En mi historia sacerdotal, yo podría deciros de muchos padres que han reencontrado la fe viendo cómo sus hijos pequeños la vivían, donde los niños han traído a los padres a la fe, les han vuelto a acercar a Jesucristo, les han hecho posible volver a dar gracias por la vida. ¡Claro que los niños pueden ser misioneros! ¡Claro que los niños pueden ser testigos de la buena noticia! El Papa Benedicto XVI ha dado hace unos días la aprobación para la beatificación de una niña de seis años. Y muchos de nosotros hemos oído frases a niños que son del otro mundo. Recuerdo una niña de la que me hablaban que se abrazaba a un enfermo con cáncer en la cara, totalmente desfigurado (el anciano no era ni siquiera familiar suyo), y le daba besos, y cuando los padres le preguntaron que por qué le había abrazado y le había dado tantos besos, esa niña, que tiene unos cinco años, dijo: “Es que era Jesús”. Ya quisiera yo que nosotros entendiéramos la vida con tanta sabiduría. Un día estaba celebrando la Eucaristía un sacerdote en el aniversario de bodas de sus padres, una familia numerosa, grande, y al final se le acerca un niño a la sacristía y le dice: “Gabriel, ¿y tú por qué has hecho de Jesús ahí en el altar?” Ya quisiera yo entender mi sacerdocio tan bien como lo entendía ese niño.

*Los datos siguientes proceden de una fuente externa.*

(** X14. In a successful result every amount is a two-place value, no
    gross allowance and no deduction is negative, each per-trip net
    allowance is that trip's gross allowance less its deductions, and the
    grand net allowance is the grand gross allowance less the grand
    deductions. *)
Theorem X14_amounts_balance segments r :
  calculate segments = Ok r ->
  Forall entry_balanced (by_trip r) /\ totals_balanced r.
Proof.
  intros Hcalc.
  assert (Hts : Forall entry_balanced (by_trip r)).
  { eapply entries_balanced, calculate_entries, Hcalc. }
  split; [exact Hts|].
  apply calculate_ok_inv in Hcalc
    as (st & _ & Hloop & _ & Hby & Hgross & Hmeal & Hnet).
  apply loop_balanced in Hloop as (G & D & HG & HD & Hg & Hd & _);
    [|exists 0, 0; repeat split].
  rewrite Hby in Hts.
  destruct (balanced_sums _ 0 0 Hts) as (G' & D' & Hg' & Hd' & HG0 & HD0);
    try lia.
  unfold dec_sum in Hg, Hd. rewrite Hg in Hg'. rewrite Hd in Hd'.
  injection Hg' as <-. injection Hd' as <-.
  exists G, D. rewrite Hgross, Hmeal, Hnet, HG, HD, sub_cents, !money_cents.
  now repeat split.
Qed.

Lemma X14_amounts_balance_witness :
  Forall entry_balanced (by_trip two_trip_result)
  /\ totals_balanced two_trip_result.
Proof.
  exact (X14_amounts_balance two_trip_batch two_trip_result
           two_trip_batch_calculated).
Defined.

Lemma get_rates_code c rates :
  _get_rates_for_country c = Ok rates ->
  upper c = "DE"%string \/ is_Some (INTERNATIONAL_RATE_TABLE !! upper c).
Proof.
  unfold _get_rates_for_country.
  destruct (String.eqb_spec (upper c) "DE") as [Hde|_]; [now left|].
  destruct (INTERNATIONAL_RATE_TABLE !! upper c) eqn:E; [|discriminate].
  intros _. right. eauto.
Qed.

Lemma entry_of_code seg t : entry_of seg t -> reported_code (Trip.country_code t).
Proof.
  intros (rates & _ & _ & Hr & _ & _ & _ & -> & _).
  split; [apply upper_idem|]. eapply get_rates_code, Hr.
Qed.

(** X15. Every country code that a successful result reports is in upper
    case and is DE or a key of the international rate table. *)
Theorem X15_reported_codes segments r :
  calculate segments = Ok r ->
  Forall (fun t => reported_code (Trip.country_code t)) (by_trip r).
Proof.
  intros Hcalc. apply calculate_entries in Hcalc as [Hts _].
  induction Hts as [|seg t l ts Ht _ IH]; constructor; [|exact IH].
  eapply entry_of_code, Ht.
Qed.
(** Another song, with its file: it becomes the current song and plays. *)
Lemma playSong_starts oldSongs r t queue p song f :
  resolve oldSongs t = Some song →
  file song = Some f →
  isCurrent r song = false →
  let p' := pending (playSong random oldSongs r t queue p) in
  currentSong p' = Some song ∧
  isPlaying p' = true ∧
  audio p' = audio p ++ [SetSrc f; Play] ∧
  recentlyPlayed p' = promote song (recentlyPlayed p).
Proof.
  intros Hsong Hfile Hother. unfold_steps. rewrite Hsong, Hother, Hfile.
  destruct queue as [q|], (isShuffleActive r); simpl;
    rewrite <- ?(assoc_L (++)); done.
Qed.

(** [playNext] at the last index. *)
Lemma playNext_at_end oldSongs r p current i :
  currentSong r = Some current →
  findIndex (λ s, id s = id current) (activeQueue r) = Z.of_nat i →
  S i = length (activeQueue r) →
  playNext random oldSongs r p =
    match repeatMode r with
    | RepeatAll =>
        match activeQueue r !! 0 with
        | Some first => playSong random oldSongs r first (Some (currentQueue r)) p
        | None => Threw p
        end
    | _ => Returned (with_isPlaying false p)
    end.
Proof.
  intros Hcur Hidx Hlast.
  rewrite (playNext_found random oldSongs r current i Hcur Hidx).
  rewrite decide_False by lia.
  destruct (repeatMode r); try done.
  unfold playAt. change 0%Z with (Z.of_nat 0). rewrite at_index_of_nat.
  by destruct (activeQueue r !! 0).
Qed.

(** [playNext] before the last index. *)
Lemma playNext_goes_on oldSongs r p current i x :
  currentSong r = Some current →
  findIndex (λ s, id s = id current) (activeQueue r) = Z.of_nat i →
  activeQueue r !! S i = Some x →
  playNext random oldSongs r p =
    playSong random oldSongs r x (Some (currentQueue r)) p.
Proof.
  intros Hcur Hidx Hx.
  rewrite (playNext_found random oldSongs r current i Hcur Hidx).
  rewrite decide_True by (by eapply lookup_lt_Some).
  unfold playAt. by rewrite at_index_of_nat, Hx.
Qed.

Lemma playPrevious_goes_back oldSongs r p current i x :
  currentSong r = Some current →
  findIndex (λ s, id s = id current) (activeQueue r) = Z.of_nat i →
  at_index (activeQueue r)
    ((Z.of_nat i - 1 + Z.of_nat (length (activeQueue r)))
       `rem` Z.of_nat (length (activeQueue r)))%Z = Some x →
  playPrevious random oldSongs r p =
    playSong random oldSongs r x (Some (currentQueue r)) p.
Proof.
  intros Hcur Hidx Hx.
  rewrite (playPrevious_found random oldSongs r current i Hcur Hidx).
  unfold playAt. by rewrite Hx.
Qed.
End Closures.

(** *** Next at the end of the queue *)

(** The three ways in which the application runs [playNext]: the Next
    button with the closure of the render on screen, the media key with the
    repeat mode (and the library) of the render that registered it, the
    [ended] listener, unless the repeat mode is one, with the [isPlaying]
    (and the library) of the render that attached it. *)
Lemma playNext_callers (random : nat → Random01) (app : App) :
  player (fire random PressNext app)
    = pending (playNext random (library app) (player app) (player app)) ∧
  (∀ staleRepeatMode staleSongs,
     player (fire random (MediaNext staleRepeatMode staleSongs) app)
       = pending (playNext random (take staleSongs (library app))
                    (with_repeatMode staleRepeatMode (player app)) (player app))) ∧
  (∀ staleIsPlaying staleSongs,
     repeatMode (player app) ≠ RepeatOne →
     player (fire random (AudioEnded staleIsPlaying staleSongs) app)
       = pending (playNext random (take staleSongs (library app))
                    (with_isPlaying staleIsPlaying (player app)) (player app))).
Proof.
  split_and!; [done..|]. intros b n Hmode. simpl. unfold handleEnded. simpl.
  by destruct (repeatMode (player app)).
Qed.
(** A run of [clean_cache] that returns has touched neither the call
    log nor the events, and has left every cached list as the old list
    without its failure-marked results, in the old order: the same
    queries are cached, and no cached result starts with [[Error]]. *)
Theorem clean_cache_removes_failures (s s' : state) :
  clean_cache s = (Ok tt, s') ->
  loaded s' = cleaned_results <$> loaded s /\
  dom (loaded s') = dom (loaded s) /\
  calls s' = calls s /\ events s' = events s /\
  (forall q results item,
     loaded s' !! q = Some results -> item ∈ results ->
     ~ failure_marked item).
Proof.
  intros E. destruct (clean_cache_effect s) as (s1 & E1 & H).
  rewrite E in E1. injection E1 as <-. exact H.
Qed.

Lemma clean_cache_removes_failures_witness :
  exists s',
    clean_cache warm = (Ok tt, s') /\
    loaded s' !! question
    = Some [Page (lit "Paris") paris_url (lit "Capital")
                 (lit "Paris is the capital.")].
Proof.
  destruct (clean_cache warm) as [[[]|e] s'] eqn:E;
    [|vm_compute in E; discriminate].
  destruct (clean_cache_removes_failures warm s' E) as (Hl & _).
  exists s'. split; [reflexivity|]. rewrite Hl, lookup_fmap.
  vm_compute; reflexivity.
Defined.

Lemma clean_cache_unchanged (s : state) :
  (forall q results item,
     loaded s !! q = Some results -> item ∈ results ->
     ~ failure_marked item) ->
  clean_cache s = (Ok tt, s).
Proof.
  intros H. rewrite clean_cache_run.
  destruct (existsb _ _) eqn:E; [|done]. exfalso.
  apply existsb_exists in E as ([q v] & Hin & Hne). cbn [snd] in Hne.
  apply list_elem_of_In, elem_of_map_to_list in Hin.
  rewrite cleaned_results_id in Hne.
  - by rewrite Nat.eqb_refl in Hne.
  - intros item. by apply (H q).
Qed.

(** A cache without failure-marked results is left exactly as it is:
    nothing is written, and a missing file is not created. *)
Theorem clean_cache_noop (s : state) :
  (forall q results item,
     loaded s !! q = Some results -> item ∈ results ->
     ~ failure_marked item) ->
  clean_cache s = (Ok tt, s).
Proof. apply clean_cache_unchanged. Qed.

Lemma clean_cache_noop_witness : clean_cache tidy = (Ok tt, tidy).
Proof.
  apply clean_cache_noop. intros q results item Hq Hin.
  unfold tidy, loaded, initial_state in Hq. cbn [cache_file] in Hq.
  apply lookup_singleton_Some in Hq as [_ <-].
  apply list_elem_of_singleton in Hin as ->.
  unfold failure_marked. vm_compute. discriminate.
Defined.

(** Cleaning twice is cleaning once: the second run changes nothing. *)
Theorem clean_cache_idempotent (s : state) :
  clean_cache (snd (clean_cache s)) = (Ok tt, snd (clean_cache s)).
Proof.
  destruct (clean_cache_effect s) as (s' & E & _ & _ & _ & _ & H).
  rewrite E. cbn [snd]. by apply clean_cache_unchanged.
Qed.



(** ** The summarizer's headings *)




(** ** The page fetcher's text *)

(** A code point does not occur in a literal. *)
Ltac absent :=
  let H := fresh in
  vm_compute; intros H;
  repeat (apply elem_of_cons in H as [H|H]; [discriminate|]);
  by apply not_elem_of_nil in H.
(** * AdversaRL: the curriculum loop and the stream bridge, embedded and verified

    A shallow embedding of the parts of the [adversarl] package that the
    specification's testable properties talk about:

    - [adversarl/curriculum/failure_detector.py]  (module [FailureDetector])
    - [adversarl/curriculum/llm_judge.py]         (module [LLMJudge])
    - [adversarl/training/train.py]               (module [CurriculumCallback])
    - [adversarl/envs/odyssey_env.py]             (module [OdysseyEnv])
    - [adversarl/envs/odyssey_client.py]          (module [OdysseyClient])
    - [adversarl/envs/odyssey_mock.py]            (module [MockOdysseyClient])
    - [adversarl/curriculum/strategies.py]        (module [Strategies])
    - [adversarl/curriculum/controller.py]        (module [CurriculumController])
    - [adversarl/specification/spec_loader.py]    (module [SpecLoader])
    - [main.py]                                   (module [TrainingSimulator])

    Python objects become records of their attributes, methods become
    computations in a state-and-exception monad over that record, Python
    [float]s are IEEE binary64 numbers (Rocq's primitive floats), Python
    [int]s are [Z], and the tally [dict] of the detector is a
    [gmap string Z]. *)

From Stdlib Require Import ZArith Uint63 Floats String Ascii List Bool Lia.
From stdpp Require Import gmap strings list pretty.
Import ListNotations.

#[local] Set Warnings "-inexact-float,-register-all".
#[local] Open Scope Z_scope.

(* ===================================================================== *)
(** * Python runtime: exceptions and the method monad                     *)
(* ===================================================================== *)

(** The exception classes the embedded code can meet.  All of them derive
    from [Exception], so a handler [except Exception] (and a bare
    [except:]) catches every one.  (What derives from [BaseException]
    only, such as [KeyboardInterrupt], is not an outcome of the model.) *)
Inductive exn_class : Type :=
  | TypeError | AttributeError | IndexError | KeyError | ValueError
  | OverflowError | ZeroDivisionError | RuntimeError
  | JSONDecodeError        (* json.loads *)
  | QueueFull | QueueEmpty (* queue.Full, queue.Empty *)
  | ServiceError.          (* whatever the remote API client raises *)

Record exn : Type := Exception { exn_cls : exn_class; exn_str : string }.

Inductive result (A : Type) : Type :=
  | Ok (a : A)
  | Raise (e : exn).
Arguments Ok {A} a.
Arguments Raise {A} e.

(** A method of an object whose attributes are [S]: it reads and mutates
    [self] and either returns or raises.  Mutations made before an
    exception is raised stay. *)
Definition Py (S A : Type) : Type := S -> result A * S.

Definition ret {S A} (a : A) : Py S A := fun s => (Ok a, s).
Definition raise {S A} (e : exn) : Py S A := fun s => (Raise e, s).
Definition bind {S A B} (c : Py S A) (k : A -> Py S B) : Py S B :=
  fun s => match c s with
           | (Ok a, s') => k a s'
           | (Raise e, s') => (Raise e, s')
           end.
Definition get {S} : Py S S := fun s => (Ok s, s).
Definition modify {S} (f : S -> S) : Py S unit := fun s => (Ok tt, f s).
Definition lift {S A} (r : result A) : Py S A := fun s => (r, s).

Notation "x <~ c ;; k" := (bind c (fun x => k))
  (at level 63, c at next level, right associativity).
Notation "c ;;; k" := (bind c (fun _ => k))
  (at level 63, right associativity).

(** [try: body  except Exception as e: handler e]. *)
Definition try_except {S A} (body : Py S A) (handler : exn -> Py S A) : Py S A :=
  fun s => match body s with
           | (Ok a, s') => (Ok a, s')
           | (Raise e, s') => handler e s'
           end.

(** [try: body  except cls: handler]: other classes propagate. *)
Definition exn_class_eqb (a b : exn_class) : bool :=
  match a, b with
  | TypeError, TypeError | AttributeError, AttributeError
  | IndexError, IndexError | KeyError, KeyError | ValueError, ValueError
  | OverflowError, OverflowError | ZeroDivisionError, ZeroDivisionError
  | RuntimeError, RuntimeError | JSONDecodeError, JSONDecodeError
  | QueueFull, QueueFull | QueueEmpty, QueueEmpty
  | ServiceError, ServiceError => true
  | _, _ => false
  end.

Definition try_except_class {S A} (body : Py S A) (cls : exn_class)
    (handler : Py S A) : Py S A :=
  fun s => match body s with
           | (Ok a, s') => (Ok a, s')
           | (Raise e, s') =>
               if exn_class_eqb (exn_cls e) cls then handler s' else (Raise e, s')
           end.

(** [for x in xs: body x]. *)
Fixpoint for_each {S X} (xs : list X) (body : X -> Py S unit) : Py S unit :=
  match xs with
  | [] => ret tt
  | x :: xs' => body x ;;; for_each xs' body
  end.

(* ===================================================================== *)
(** * Python runtime: numbers                                             *)
(* ===================================================================== *)

(** Built-in [min(a, b)] and [max(a, b)] on floats: the first argument is
    kept unless the second compares strictly below (above) it.  With a NaN
    every comparison is false, so the first argument wins. *)
Definition py_min (a b : float) : float := if (b <? a)%float then b else a.
Definition py_max (a b : float) : float := if (a <? b)%float then b else a.

(** [float(z)] for an [int] [z]: the nearest binary64 number, ties to
    even; [OverflowError] when that is out of range. *)
Definition int_to_float (z : Z) : result float :=
  match binary_normalize prec emax z 0 false with
  | S754_infinity _ =>
      Raise (Exception OverflowError "int too large to convert to float")
  | sf => Ok (SF2Prim sf)
  end.

(** The float nearest to a container size or count [n] (an [int] in
    [0, 2^63), as [len] and a [sum] of booleans produce). *)
Definition size_to_float (n : Z) : float := PrimFloat.of_uint63 (Uint63.of_Z n).

(** [a / b] (true division) where [a] and [b] are sizes or counts.  Below
    2^53 both operands convert exactly, and the float quotient is then the
    correctly rounded quotient that Python computes. *)
Definition int_true_divide (a b : Z) : result float :=
  if (b =? 0)%Z then Raise (Exception ZeroDivisionError "division by zero")
  else Ok (size_to_float a / size_to_float b)%float.

(** [sum(bs)] on a sequence of [bool]s: [True] counts 1. *)
Definition py_sum_bools (bs : list bool) : Z :=
  fold_left (fun acc (b : bool) => acc + Z.b2z b) bs 0.

(** [len(xs)]. *)
Definition len {A} (xs : list A) : Z := Z.of_nat (length xs).

(* ===================================================================== *)
(** * Python runtime: strings                                             *)
(* ===================================================================== *)

(** Texts are modelled over the ASCII range, where [str.lower] maps
    [A]..[Z] to [a]..[z] and leaves everything else alone. *)
Definition lower_ascii (c : ascii) : ascii :=
  let n := nat_of_ascii c in
  if ((65 <=? n)%nat && (n <=? 90)%nat)%bool then ascii_of_nat (n + 32) else c.

Fixpoint lower (s : string) : string :=
  match s with
  | EmptyString => EmptyString
  | String c s' => String (lower_ascii c) (lower s')
  end.

(** [needle in hay] on strings: [needle] occurs as a substring. *)
Fixpoint py_in (needle hay : string) : bool :=
  if String.prefix needle hay then true
  else match hay with
       | EmptyString => false
       | String _ hay' => py_in needle hay'
       end.

(** Truth value of an [Optional[str]]: [None] and the empty string are false. *)
Definition truthy (o : option string) : bool :=
  match o with
  | None | Some EmptyString => false
  | Some _ => true
  end.

(** [collections.deque(maxlen=n).append(x)]: append on the right, then drop
    one item on the left if the bound is exceeded. *)
Definition deque_append {A} (maxlen : Z) (d : list A) (x : A) : list A :=
  let d' := d ++ [x] in
  if (maxlen <? len d')%Z then tail d' else d'.

(* ===================================================================== *)
(** * adversarl/curriculum/failure_detector.py                            *)
(* ===================================================================== *)

Module FailureDetector.

Record t : Type := mk {
  window_size : Z;
  min_success_rate : float;
  categories : list string;
  episode_rewards : list float;      (* deque(maxlen=window_size) *)
  episode_successes : list bool;     (* deque(maxlen=window_size) *)
  episode_lengths : list Z;          (* deque(maxlen=window_size) *)
  failure_counts : gmap string Z;
  current_conditions : string
}.

Definition default_window_size : Z := 100.
Definition default_min_success_rate : float := 0.3%float.
Definition default_categories : list string :=
  ["lighting"; "occlusion"; "visual"; "distraction"]%string.

(** [{cat: 0 for cat in categories}] *)
Definition zero_counts (cats : list string) : gmap string Z :=
  fold_left (fun m cat => <[cat := 0]> m) cats ∅.

(** [__init__]: [deque(maxlen=...)] refuses a negative bound, and
    [categories or [...]] replaces [None] and the empty list. *)
Definition __init__ (window_size : Z) (min_success_rate : float)
    (categories : option (list string)) : result t :=
  let cats := match categories with
              | None | Some [] => default_categories
              | Some cs => cs
              end in
  if (window_size <? 0)%Z
  then Raise (Exception ValueError "maxlen must be non-negative")
  else Ok (mk window_size min_success_rate cats [] [] []
              (zero_counts cats) "neutral").

Definition append_windows (reward : float) (success : bool) (length : Z)
    (self : t) : t :=
  mk (window_size self) (min_success_rate self) (categories self)
     (deque_append (window_size self) (episode_rewards self) reward)
     (deque_append (window_size self) (episode_successes self) success)
     (deque_append (window_size self) (episode_lengths self) length)
     (failure_counts self) (current_conditions self).

Definition set_current_conditions (c : string) (self : t) : t :=
  mk (window_size self) (min_success_rate self) (categories self)
     (episode_rewards self) (episode_successes self) (episode_lengths self)
     (failure_counts self) c.

Definition set_failure_counts (m : gmap string Z) (self : t) : t :=
  mk (window_size self) (min_success_rate self) (categories self)
     (episode_rewards self) (episode_successes self) (episode_lengths self)
     m (current_conditions self).

(** [self.failure_counts[category] += 1]: reading a missing key raises. *)
Definition increment (category : string) : Py t unit :=
  fun self =>
    match failure_counts self !! category with
    | Some n => (Ok tt, set_failure_counts (<[category := n + 1]> (failure_counts self)) self)
    | None => (Raise (Exception KeyError category), self)
    end.

Definition record_episode (reward : float) (success : bool) (length : Z)
    (conditions : option string) : Py t unit :=
  modify (append_windows reward success length) ;;;
  (if truthy conditions
   then modify (set_current_conditions (default EmptyString conditions))
   else ret tt) ;;;
  if (negb success && truthy conditions)%bool then
    let lowered := lower (default EmptyString conditions) in
    self <~ get ;;
    for_each (categories self) (fun category =>
      if py_in category lowered then increment category else ret tt)
  else ret tt.

Definition get_success_rate : Py t float :=
  self <~ get ;;
  match episode_successes self with
  | [] => ret 0%float
  | _ => lift (int_true_divide (py_sum_bools (episode_successes self))
                               (len (episode_successes self)))
  end.

Definition should_adapt : Py t bool :=
  self <~ get ;;
  if (len (episode_successes self) <? window_size self / 2)%Z
  then ret false
  else
    success_rate <~ get_success_rate ;;
    ret (success_rate <? min_success_rate self)%float.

Vamos a dar gracias a Dios por el tesoro de la fe, y vamos a pedirle que Él nos ayude a todos, especialmente a los niños, pero a todos, con un corazón de niños, a ser testigos de esa buena noticia del amor de Dios hacia todos los hombres. Y que, si Dios quiere, que la hermana María Stella pueda guiarnos y sostenernos en ese camino, porque la Iglesia reconozca su santidad. No será más que un motivo más de esa acción de gracias para la que todos tenemos ya tantísimos motivos.